After completing a Bachelor of Education (top 15% of graduates) and Masters of Education, Doug commenced a successful career in Education. Commencing at Christian Brothers College - Adelaide as Director of Rowing, then as Deputy Head of Campus - King Island Ballarat and Clarendon College. In 2008 Doug was appointed the Foundation Head of Campus - Berwick Grammar. In 2012 Doug was appointed to the position Principal St Margaret's School - Berwick Grammar School. Under his stewardship the schools thrived, reaching their highest ever enrolments and highest ever academic performance. In 2017 Doug accepted the position of Head of Middle School and Senior Deputy at Haileybury College - Australia's top rated school. In addition to this, Doug has taught at Monash University (2017) in the Education Department.
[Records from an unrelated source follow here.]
Lemma has_required_lookups (row : gmap string pyval) :
  has_required row →
  ∃ vn vs vst,
    row !! "name" = Some vn ∧ row !! "source" = Some vs ∧
    row !! "stage" = Some vst.
Proof.
  intros H.
  destruct (H "name") as [vn Hn]; [set_solver|].
  destruct (H "source") as [vs Hs]; [set_solver|].
  destruct (H "stage") as [vst Hst]; [set_solver|].
  by exists vn, vs, vst.
Qed.

Lemma row_locals_total (count : nat) (row : gmap string pyval) :
  has_required row → ∃ w l, row_locals count row = (w, inr l).
Proof.
  intros (vn & vs & vst & Hn & Hs & Hst)%has_required_lookups.
  rewrite (row_locals_eq count row vn vs vst) by done. by eexists _, _.
Qed.

Lemma DictReader_row_has_required (fieldnames row : list string) :
  required_fields ⊆ fieldnames → has_required (DictReader_row fieldnames row).
Proof.
  intros Hsub key Hkey. apply DictReader_row_lookup_Some. by apply Hsub.
Qed.

(** ** The loop *)

Lemma for_rows_spec (user_id : Z) (rows : list (gmap string pyval)) :
  Forall has_required rows →
  ∀ (sql_statements : list string) (count : nat),
  ∃ (out : list string) (ls : list locals),
    for_rows user_id rows sql_statements count =
      (out, inr ((sql_statements ++ (format_insert user_id <$> ls))%list,
                 count + length rows)) ∧
    length ls = length rows ∧
    ∀ i row, rows !! i = Some row →
      ∃ w l, row_locals (S (count + i)) row = (w, inr l) ∧
             ls !! i = Some l ∧ w ⊆ out.
Proof.
  induction 1 as [|row rows Hrow _ IH]; intros stmts count.
  - exists [], []. cbn. rewrite app_nil_r, Nat.add_0_r.
    split; [done|]. split; [done|]. intros i row Hi. by destruct i.
  - destruct (row_locals_total (S count) row Hrow) as (w & l & Hl).
    destruct (IH (stmts ++ [format_insert user_id l])%list (S count))
      as (out & ls & Hrun & Hlen & Hrows).
    exists (w ++ out)%list, (l :: ls). cbn [for_rows].
    unfold mbind, io_mbind, io_bind. rewrite Hl, Hrun.
    split; [|split].
    + cbn. rewrite <- app_assoc. cbn. do 3 f_equal. lia.
    + cbn. by rewrite Hlen.
    + intros [|i] row' Hi; cbn in Hi.
      * injection Hi as <-. exists w, l. rewrite Nat.add_0_r.
        split; [done|]. split; [done|]. set_solver.
      * destruct (Hrows i row' Hi) as (w' & l' & Hl' & Hls & Hsub).
        exists w', l'. replace (count + S i) with (S count + i) by lia.
        split; [done|]. split; [done|]. set_solver.
Qed.

(** ** The whole transformation *)

Lemma required_check (fieldnames : list string) :
  forallb (λ field, bool_decide (field ∈ fieldnames)) required_fields = true
  ↔ required_fields ⊆ fieldnames.
Proof.
  rewrite forallb_forall. split.
  - intros H key Hkey. apply list_elem_of_In, H in Hkey.
    by apply bool_decide_eq_true in Hkey.
  - intros H key Hkey. apply bool_decide_eq_true, H. by apply list_elem_of_In.
Qed.

(** On a file whose header has the required fields, [csv_to_sql] returns: one
    statement per row of the reader, each built from the locals of its row. *)
Lemma csv_to_sql_spec (fs : gmap string (list (list string)))
    (csv_file : string) (user_id : Z) (fieldnames : list string)
    (body : list (list string)) :
  fs !! csv_file = Some (fieldnames :: body) →
  required_fields ⊆ fieldnames →
  ∃ (out : list string) (ls : list locals),
    csv_to_sql fs csv_file user_id =
      (out, inr (join (nl +:+ nl) (format_insert user_id <$> ls), length ls)) ∧
    length ls = length (DictReader_rows (fieldnames :: body)) ∧
    ∀ i row, DictReader_rows (fieldnames :: body) !! i = Some row →
      has_required row ∧
      ∃ w l, row_locals (S i) row = (w, inr l) ∧ ls !! i = Some l ∧ w ⊆ out.
Proof.
  intros Hfile Hreq.
  assert (Hall : Forall has_required (DictReader_rows (fieldnames :: body))).
  { cbn. apply Forall_fmap, Forall_forall. intros rec _.
    by apply DictReader_row_has_required. }
  destruct (for_rows_spec user_id _ Hall [] 0) as (out & ls & Hrun & Hlen & Hrows).
  exists out, ls. split; [|split].
  - unfold csv_to_sql. rewrite Hfile. cbn [fieldnames_of head].
    apply required_check in Hreq. rewrite Hreq. cbn [negb].
    unfold mbind, io_mbind, io_bind. rewrite Hrun. cbn.
    rewrite app_nil_r. by rewrite Hlen.
  - done.
  - intros i row Hi. split.
    + by eapply Forall_lookup_1.
    + by apply Hrows.
Qed.

(** From the facts [csv_to_sql_spec] gives about row [i], the explicit locals
    and warnings of that row. *)
Ltac row_facts Hspec i row Hi :=
  let w := fresh "w" in
  let l := fresh "l" in
  let Hl := fresh "Hl" in
  let Hls := fresh "Hls" in
  let Hsub := fresh "Hsub" in
  let Hreq := fresh "Hreq" in
  let vn := fresh "vn" in
  let vs := fresh "vs" in
  let vst := fresh "vst" in
  let Hn := fresh "Hn" in
  let Hs := fresh "Hs" in
  let Hst := fresh "Hst" in
  destruct (Hspec i row Hi) as (Hreq & w & l & Hl & Hls & Hsub);
  destruct (has_required_lookups row Hreq) as (vn & vs & vst & Hn & Hs & Hst);
  rewrite (row_locals_eq (S i) row vn vs vst Hn Hs Hst) in Hl;
  injection Hl as <- <-.


(** Appending strings. *)
Lemma str_app_cons (c : ascii) (s1 s2 : string) :
  String c s1 +:+ s2 = String c (s1 +:+ s2).
Proof. reflexivity. Qed.

Lemma str_app_assoc (s1 s2 s3 : string) :
  (s1 +:+ s2) +:+ s3 = s1 +:+ s2 +:+ s3.
Proof.
  induction s1 as [|c s1 IH]; [done|]. rewrite !str_app_cons. by f_equal.
Qed.

Lemma snoc_app (acc : string) (c : ascii) (rest : string) :
  snoc acc c +:+ rest = acc +:+ String c rest.
Proof. unfold snoc. by rewrite str_app_assoc. Qed.

Lemma str_app_nil_r (s : string) : s +:+ "" = s.
Proof.
  induction s as [|c s IH]; [done|]. rewrite str_app_cons. by f_equal.
Qed.

(** The f-string of the program writes the statement of the specification:
    the fourteen value literals of the locals, in the order of the columns. *)
Lemma format_insert_text (user_id : Z) (l : locals) :
  format_insert user_id l = insert_statement (sql_values user_id l).
Proof.
  unfold format_insert, insert_statement, three_lines, sql_values, sql_quote,
    join.
  cbn [take drop firstn skipn String.concat insert_columns].
  rewrite !str_app_assoc. reflexivity.
Qed.


(** C4. When the header omits an optional column, every row has the
    empty-string literal [''] under that column of its statement, except that
    a missing [temperature_score] gives the bare number [50] and a missing
    [temperature_level] gives ['neutral']. *)
Theorem missing_optional_defaults
    (fs : gmap string (list (list string))) (csv_file : string) (user_id : Z)
    (fieldnames : list string) (body : list (list string))
    (i : nat) (row : gmap string pyval) :
  fs !! csv_file = Some (fieldnames :: body) →
  required_fields ⊆ fieldnames →
  DictReader_rows (fieldnames :: body) !! i = Some row →
  ∃ (out stmts : list string) (l : locals),
    csv_to_sql fs csv_file user_id =
      (out, inr (join (nl +:+ nl) stmts, length stmts)) ∧
    stmts !! i = Some (format_insert user_id l) ∧
    stmts !! i = Some (insert_statement (sql_values user_id l)) ∧
    ("phone" ∉ fieldnames →
       phone l = "" ∧
       column_value (sql_values user_id l) "phone" = Some "''") ∧
    ("wechat" ∉ fieldnames →
       wechat l = "" ∧
       column_value (sql_values user_id l) "wechat" = Some "''") ∧
    ("email" ∉ fieldnames →
       email l = "" ∧
       column_value (sql_values user_id l) "email" = Some "''") ∧
    ("interests" ∉ fieldnames →
       interests l = "" ∧
       column_value (sql_values user_id l) "interests" = Some "''") ∧
    ("personality" ∉ fieldnames →
       personality l = "" ∧
       column_value (sql_values user_id l) "personality" = Some "''") ∧
    ("unique_qualities" ∉ fieldnames →
       unique_qualities l = "" ∧
       column_value (sql_values user_id l) "unique_qualities" = Some "''") ∧
    ("behavior_patterns" ∉ fieldnames →
       behavior_patterns l = "" ∧
       column_value (sql_values user_id l) "behavior_patterns" = Some "''") ∧
    ("investment_profile" ∉ fieldnames →
       investment_profile l = "" ∧
       column_value (sql_values user_id l) "investment_profile" = Some "''") ∧
    ("temperature_score" ∉ fieldnames →
       py_format (temp_score l) = "50" ∧
       column_value (sql_values user_id l) "temperature_score" = Some "50") ∧
    ("temperature_level" ∉ fieldnames →
       py_format (temp_level l) = "neutral" ∧
       column_value (sql_values user_id l) "temperature_level"
         = Some "'neutral'").
Proof.
  intros Hfile Hreq Hi.
  destruct (csv_to_sql_spec fs csv_file user_id fieldnames body Hfile Hreq)
    as (out & ls & Hrun & Hlen & Hrows).
  row_facts Hrows i row Hi.
  assert (Hnone : ∀ key, key ∉ fieldnames → row !! key = None).
  { intros key Hkey. cbn in Hi. rewrite list_lookup_fmap in Hi.
    destruct (filter nonblank body !! i) as [rec|]; [|done].
    injection Hi as <-. by apply DictReader_row_lookup_None. }
  eexists out, (format_insert user_id <$> ls), _.
  rewrite length_fmap, list_lookup_fmap, Hls. cbn [fmap option_fmap option_map].
  split; [done|]. split; [done|].
  split; [by rewrite format_insert_text|].
  unfold column_value, sql_values.
  cbn [phone wechat email interests personality unique_qualities
       behavior_patterns investment_profile temp_score temp_level].
  unfold get.
  repeat split;
    match goal with
    | Hkey : _ ∉ fieldnames |- _ => rewrite (Hnone _ Hkey); reflexivity
    end.
Qed.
In a voluntary capacity Doug was an AFL commissioner representing the ASFLSE (South East) Chairing the South East Juniors (SEJ) and was a League Commissioner sitting on the AFLSE Advisory Committee.

Most recently Doug has completed a Masters of Business Administration (MBA) and a Masters In Conflict Management and Resolution, and currently holds the position of Senior Consultant, Berry Street Education Model (BSEM).